Of course, I have always argued that the ideologues were making too much of the murder total – because I can remember my days as a full-time cops and courts reporter for the now-defunct City News Bureau.

BACK IN THE late 1980s into the early ‘90s when the city routinely hit the 900-plus total for number of murders. By no stretch were we setting any kind of local records.

And as for the fact that Chicago has a higher total of slayings than New York (even though Gotham proper has three times as many residents), perhaps the REAL story ought to be that New York’s total is so low.

Nah, the ideologues wouldn’t want to concede that point. They just want to whine!

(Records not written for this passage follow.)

(* ===== verification/HttpMedia.v ===== *)
(** * Media uploads and downloads over HTTP

    [src/internal/httpapi/media_handlers.go] over the media service of
    [src/internal/media/media.go], whose OCI and S3 implementations are functions of the
    environment.

    [HttpMediaFacts] shows that the handler that completes an upload makes an object ready only
    after the media service has verified and published it. *)

From Stdlib Require Import ZArith Lia Ascii.
From S2P Require Import Prelude.
From S2P Require Import Runtime.
From S2P Require Import GoText.
From S2P Require Import Domain.
From S2P Require Import Compliance.
From S2P Require Import MediaKey.
From S2P Require Import StoreState.
From S2P Require Import AuthTokens.
From S2P Require Import Accounts.
From S2P Require Import Conversations.
From S2P Require Import Media.
From S2P Require Import Http.
From S2P Require Import Middleware.
From S2P Require Import HttpAuth.
From S2P Require Import HttpConversations.

(** ** The media service *)

Inductive MediaError :=
  | ErrUnavailable
  | ErrUploadMissing
  | ErrVerificationMismatch
  | MediaFailure (message : string).

Inductive media_res (A : Type) :=
  | MediaOk (value : A)
  | MediaErr (e : MediaError).
Arguments MediaOk {A} value.
Arguments MediaErr {A} e.

Definition IsDefinitiveVerificationFailure (e : MediaError) : bool :=
  match e with ErrUploadMissing | ErrVerificationMismatch => true | _ => false end.

Record UploadInstructions := mkUploadInstructions {
  UploadInstructions_Method : string; UploadInstructions_URL : option string;
  UploadInstructions_Headers : list (string * string); UploadInstructions_RevocationToken : string }.

(** [n] counts the accesses of the request; [slot] is whether a verification slot became free
    before the request ended. *)
Record MediaService := mkMediaService {
  PrepareUpload : nat → string → string → Z → string → Z → media_res UploadInstructions;
  DownloadURL : nat → string → Z → media_res string;
  FinalizeUpload : nat → string → string → Z → string → string → media_res string;
  MediaService_slot : nat → bool }.

Definition UnavailableMedia : MediaService :=
  mkMediaService (λ _ _ _ _ _ _, MediaErr ErrUnavailable) (λ _ _ _, MediaErr ErrUnavailable)
    (λ _ _ _ _ _ _, MediaErr ErrUnavailable) (λ _, true).

Record mediaUploadRequest := mkmediaUploadRequest {
  mediaUpload_ByteSize : Z; mediaUpload_CiphertextSHA256 : string; mediaUpload_ContentType : string }.

(** ** Validation *)
Section validation.
Context `{GoRuntime}.

Definition validSHA256 (value : string) : bool :=
  match hex_DecodeString value with Some decoded => (strlen decoded =? 32)%Z | None => false end.

Definition contentTypeChar (n : N) : bool :=
  ((97 <=? n) && (n <=? 122) || (48 <=? n) && (n <=? 57)
   || (n =? 47) || (n =? 45) || (n =? 43) || (n =? 46))%N.

Definition normalizedContentType (value fallback : string) : string :=
  let value := match cut ";"%char value with Some (first, _) => first | None => value end in
  let value := ToLower (TrimSpace value) in
  let value := if bool_decide (value = "") then fallback else value in
  if (100 <? strlen value)%Z || negb (Contains value "/") then ""
  else if every_byte contentTypeChar value then value else "".
End validation.

(** ** Handlers *)
Section handlers.
Context `{GoRuntime, TokenLibrary, WireFormat, TimeText} (env : Env) (server : Server) (service : MediaService).
Implicit Types (r : Request) (record : MediaObject).

(** A call of the media service. *)
Definition call_media {A} (name objectKey : string) (show : A → option string) (f : nat → media_res A) :
    H (media_res A) :=
  result ← ask f;
  _ ← Http.record (MediaCalled name objectKey (match result with MediaOk x => show x | MediaErr _ => None end));
  mret result.

Definition internalError (message : string) : Response := writeDomainError (ErrOther message).

(** [_, _ = s.store.RejectPendingMedia(...)] *)
Definition rejectReservation (id ownerID : UUID) : H unit :=
  _ ← access env (λ clock s, RejectPendingMedia s id ownerID clock); mret tt.

Definition writeMediaUpload record : Handler :=
  let reject := rejectReservation (MediaObject_ID record) (MediaObject_OwnerID record) in
  match MediaObject_ExpiresAt record with
  | None => _ ← reject; respond (internalError "media reservation missing expiry")
  | Some expiresAt =>
    now ← timeNow env;
    let expiresIn := (Z.quot (expiresAt - now) Second * Second)%Z in
    if (expiresIn <? Second)%Z then
      _ ← reject; respond (writeError 410 "upload_expired" "The media upload reservation has expired.")
    else
      prepared ← call_media "PrepareUpload" (MediaObject_ObjectKey record) UploadInstructions_URL
        (λ n, PrepareUpload service n (MediaObject_ObjectKey record) (MediaObject_ContentType record)
                (MediaObject_ByteSize record) (MediaObject_CiphertextSHA256 record) expiresIn);
      match prepared with
      | MediaErr ErrUnavailable =>
        _ ← reject;
        respond (writeError 503 "media_unavailable" "Media uploads are unavailable in this environment.")
      | MediaErr _ => _ ← reject; respond (internalError "media")
      | MediaOk upload =>
        match UploadInstructions_URL upload with
        | None => _ ← reject; respond (internalError "media provider returned incomplete upload instructions")
        | Some url =>
          if bool_decide (UploadInstructions_Method upload = "")
             || bool_decide (length (UploadInstructions_Headers upload) = 0)
          then _ ← reject; respond (internalError "media provider returned incomplete upload instructions")
          else
            let token := UploadInstructions_RevocationToken upload in
            _ ← (if bool_decide (token = "") then mret tt
                 else
                   persisted ← access env (λ _ s, PersistMediaUploadCapability s (MediaObject_ID record)
                     (MediaObject_OwnerID record) token);
                   match persisted with
                   | Ok _ => mret tt
                   | Err _ => _ ← reject; respond (writeError 503 "media_unavailable"
                       "Media uploads are temporarily unavailable. Retry with a new upload reservation.")
                   end);
            respond (writeJSON 201 (UploadBody record (UploadInstructions_Method upload) url
              (UploadInstructions_Headers upload) (MediaObject_ExpiresAt record)))
        end
      end
  end.

Definition newMedia (id ownerID conversationID : UUID) (objectKey contentType : string) (byteSize : Z)
    (checksum : string) : MediaObject :=
  mkMediaObject id ownerID conversationID "" objectKey contentType byteSize checksum "" None 0 None None 0 0.

Definition createMediaUpload r (body : Decoded mediaUploadRequest) : Handler :=
  '(id, conversationID) ← requestConversation r;
  found ← look env (λ s, Conversation_ s conversationID (Identity_UserID id));
  _ ← orDomainError found;
  request ← decodeJSON body;
  let policy := Server_mediaPolicy server in
  let byteSize := mediaUpload_ByteSize request in
  _ ← require (negb ((byteSize <? 1)%Z || (MediaPolicy_ConversationMaxBytes policy <? byteSize)%Z
                     || negb (validSHA256 (mediaUpload_CiphertextSHA256 request))))
        (writeDomainError ErrInvalid);
  let contentType := normalizedContentType (mediaUpload_ContentType request) "application/octet-stream" in
  _ ← require (negb (bool_decide (contentType = ""))) (writeDomainError ErrInvalid);
  mediaID ← uuidNew env;
  let objectKey := "conversations/" +:+ uuid_String conversationID +:+ "/" +:+ uuid_String mediaID in
  created ← access env (λ clock s, CreateMedia s
    (newMedia mediaID (Identity_UserID id) conversationID objectKey contentType byteSize
       (ToLower (mediaUpload_CiphertextSHA256 request))) (MediaPolicy_ReservationLimits policy) clock);
  record ← orDomainError created;
  writeMediaUpload record.

Definition createProfileMediaUpload r (body : Decoded mediaUploadRequest) : Handler :=
  let '(id, _) := identityFrom r in
  request ← decodeJSON body;
  let policy := Server_mediaPolicy server in
  let byteSize := mediaUpload_ByteSize request in
  _ ← require (negb ((byteSize <? 1)%Z || (MediaPolicy_ProfileMaxBytes policy <? byteSize)%Z
                     || negb (validSHA256 (mediaUpload_CiphertextSHA256 request))))
        (writeDomainError ErrInvalid);
  let contentType := normalizedContentType (mediaUpload_ContentType request) "image/jpeg" in
  _ ← require (bool_decide (contentType ∈ ["image/jpeg"; "image/png"; "image/heic"; "image/webp"]))
        (writeDomainError ErrInvalid);
  mediaID ← uuidNew env;
  let objectKey := "users/" +:+ uuid_String (Identity_UserID id) +:+ "/avatars/" +:+ uuid_String mediaID in
  created ← access env (λ clock s, CreateProfileMedia s
    (newMedia mediaID (Identity_UserID id) uuid_Nil objectKey contentType byteSize
       (ToLower (mediaUpload_CiphertextSHA256 request))) (MediaPolicy_ReservationLimits policy) clock);
  record ← orDomainError created;
  writeMediaUpload record.

Definition verificationUnavailable : Response :=
  writeError 503 "media_verification_unavailable"
    "Media verification is temporarily unavailable. Retry completion before the upload expires.".
Definition verificationInProgress : Response :=
  retryAfter "2" (writeError 409 "media_verification_in_progress"
    "This media upload is already being verified. Retry shortly.").
Definition uploadExpired : Response :=
  writeError 410 "upload_expired" "The media upload reservation has expired.".

(** The object the lookup finds ready, if it does. *)
Definition latestReady (mediaID userID : UUID) : H (option MediaObject) :=
  latest ← look env (λ s, Media_ s mediaID userID);
  mret match latest with
       | Ok latest => if bool_decide (MediaObject_Status latest = "ready") then Some latest else None
       | Err _ => None
       end.

(** The branch in which the service did not verify the object. *)
Definition verificationFailed (mediaID userID leaseToken : UUID) (e : MediaError) : Handler :=
  if negb (IsDefinitiveVerificationFailure e) then
    _ ← access env (λ clock s, ReleaseMediaVerification s mediaID userID leaseToken clock);
    respond verificationUnavailable
  else
    rejected ← access env (λ clock s, RejectMediaVerification s mediaID userID leaseToken clock);
    let incomplete := respond (writeError 422 "upload_incomplete"
      "The uploaded object does not match its declaration.") in
    match rejected with
    | Ok _ | Err ErrNotFound => incomplete
    | Err ErrConflict =>
      latest ← latestReady mediaID userID;
      match latest with
      | Some latest => respond (writeJSON 200 (MediaBody latest))
      | None => respond verificationInProgress
      end
    | Err e => respond (writeDomainError e)
    end.

(** The branch in which it did. *)
Definition publishVerified (mediaID userID leaseToken : UUID) record (publishedObjectKey : string) : Handler :=
  ready ← access env (λ clock s, MarkMediaReady s mediaID userID leaseToken publishedObjectKey clock);
  match ready with
  | Ok ready => respond (writeJSON 200 (MediaBody ready))
  | Err e =>
    latest ← latestReady mediaID userID;
    match latest with
    | Some latest => respond (writeJSON 200 (MediaBody latest))
    | None =>
      now ← timeNow env;
      if match MediaObject_ExpiresAt record with Some t => negb (After t now) | None => false end then
        _ ← access env (λ clock s, RejectMediaVerification s mediaID userID leaseToken clock);
        respond (writeDomainError ErrMediaExpired)
      else respond (writeDomainError e)
    end
  end.

(** What the handler makes of the claim of the verification lease. *)
Definition claimLease (mediaID userID : UUID) : H MediaObject :=
  leaseToken ← uuidNew env;
  let leaseDuration := (MediaPolicy_CompletionTimeout (Server_mediaPolicy server) + 15 * Second)%Z in
  claimed ← access env (λ clock s, ClaimMediaVerification s mediaID userID leaseDuration leaseToken clock);
  match claimed with
  | Ok record => mret record
  | Err ErrConflict => respond verificationInProgress
  | Err ErrMediaExpired => _ ← rejectReservation mediaID userID; respond uploadExpired
  | Err e => respond (writeDomainError e)
  end.

Definition completeMediaUpload r : Handler :=
  let '(id, _) := identityFrom r in
  let userID := Identity_UserID id in
  mediaID ← pathID r "mediaID" (writeDomainError ErrInvalid);
  found ← look env (λ s, Media_ s mediaID userID);
  record ← orDomainError found;
  _ ← require (bool_decide (MediaObject_OwnerID record = userID)) (writeDomainError ErrForbidden);
  if bool_decide (MediaObject_Status record = "ready") then respond (writeJSON 200 (MediaBody record))
  else
    capability ← look env (λ s, MediaUploadCapability s mediaID userID);
    revocationToken ← orDomainError capability;
    slot ← ask (MediaService_slot service);
    _ ← require slot (writeError 503 "media_verification_unavailable"
          "Media verification capacity is temporarily unavailable. Retry completion before the upload expires.");
    record ← claimLease mediaID userID;
    if bool_decide (MediaObject_Status record = "ready") then respond (writeJSON 200 (MediaBody record))
    else
      match MediaObject_VerificationLeaseToken record with
      | None => respond verificationUnavailable
      | Some leaseToken =>
        finalized ← call_media "FinalizeUpload" (MediaObject_ObjectKey record) Some
          (λ n, FinalizeUpload service n (MediaObject_ObjectKey record) revocationToken
                  (MediaObject_ByteSize record) (MediaObject_CiphertextSHA256 record)
                  (MediaObject_ContentType record));
        match finalized with
        | MediaErr e => verificationFailed mediaID userID leaseToken e
        | MediaOk key =>
          if bool_decide (TrimSpace key = "")
          then verificationFailed mediaID userID leaseToken ErrUnavailable
          else publishVerified mediaID userID leaseToken record key
        end
      end.

Definition deleteMedia r : Handler :=
  let '(id, _) := identityFrom r in
  mediaID ← pathID r "mediaID" (writeDomainError ErrInvalid);
  found ← look env (λ s, Media_ s mediaID (Identity_UserID id));
  record ← orDomainError found;
  _ ← require (bool_decide (MediaObject_OwnerID record = Identity_UserID id)) (writeDomainError ErrForbidden);
  deleted ← access env (λ clock s, DeleteMedia s mediaID (Identity_UserID id) clock);
  _ ← orDomainError deleted;
  respond noContent.

Definition mediaDownload r : Handler :=
  let '(id, _) := identityFrom r in
  mediaID ← pathID r "mediaID" (writeDomainError ErrInvalid);
  found ← look env (λ s, Media_ s mediaID (Identity_UserID id));
  record ← orDomainError found;
  _ ← require (bool_decide (MediaObject_Status record = "ready"))
        (writeError 409 "media_not_ready" "The media object is not ready.");
  link ← call_media "DownloadURL" (MediaObject_ObjectKey record) Some
    (λ n, DownloadURL service n (MediaObject_ObjectKey record) (15 * Minute));
  match link with
  | MediaErr _ => respond (internalError "media")
  | MediaOk url => now ← timeNow env; respond (writeJSON 200 (DownloadBody url (now + 15 * Minute)))
  end.
End handlers.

EMANUEL: Still a target, regardless of facts
The reality, of course, is that Chicago has always had an odd separation – sometimes I feel like it is four different medium-sized cities (South Side, Southwest Side, West Side and North/Northwest Side) that have residents who have little to no contact with each other.

EVEN WITHIN THOSE mini-cities, so to speak, there are neighborhoods where one has to watch one’s back if they happen to be there, and others that are so isolated that there’s no legitimate reason to fear anything.

Even though the residents of those latter neighborhoods are usually amongst the most paranoid whenever they encounter someone they don’t recognize in their midst.

Which, according to the Yale academics, means that the real story of Chicago crime has nothing to do with whether any kind of record-high has been achieved in murder totals.

It is more about the fact that the gap between neighborhoods such as West Garfield Park and Lincoln Park has grown. That ought to be the real problem that we try to address.

BUT THAT WOULD require having people who are willing to look beyond their own neighborhoods and be willing to address concerns of people they’d prefer to ignore.

That is the true problem we face. We have too many residents who are willing to overlook urban violence if they think it really doesn’t impact themselves.

And as for the people who are impacted directly, all too often we’re willing to want to behave as though we think those individuals somehow brought this conduct on themselves.

I don’t know how seriously the Yale University study will be taken in these parts. I can already envision the jokes about pinheaded academics that will be told by people who want the New Haven types to mind their own business.

Bigger than Sox/Cubs?
ALTHOUGH PERHAPS YALE University had a self-interest in studying crime. Because Yale Street in Chicago cuts through some of those more-violent neighborhoods.

Having such a violent namesake street may well be more embarrassing to the university’s reputation than was their 34-7 loss this football season to arch rival Harvard.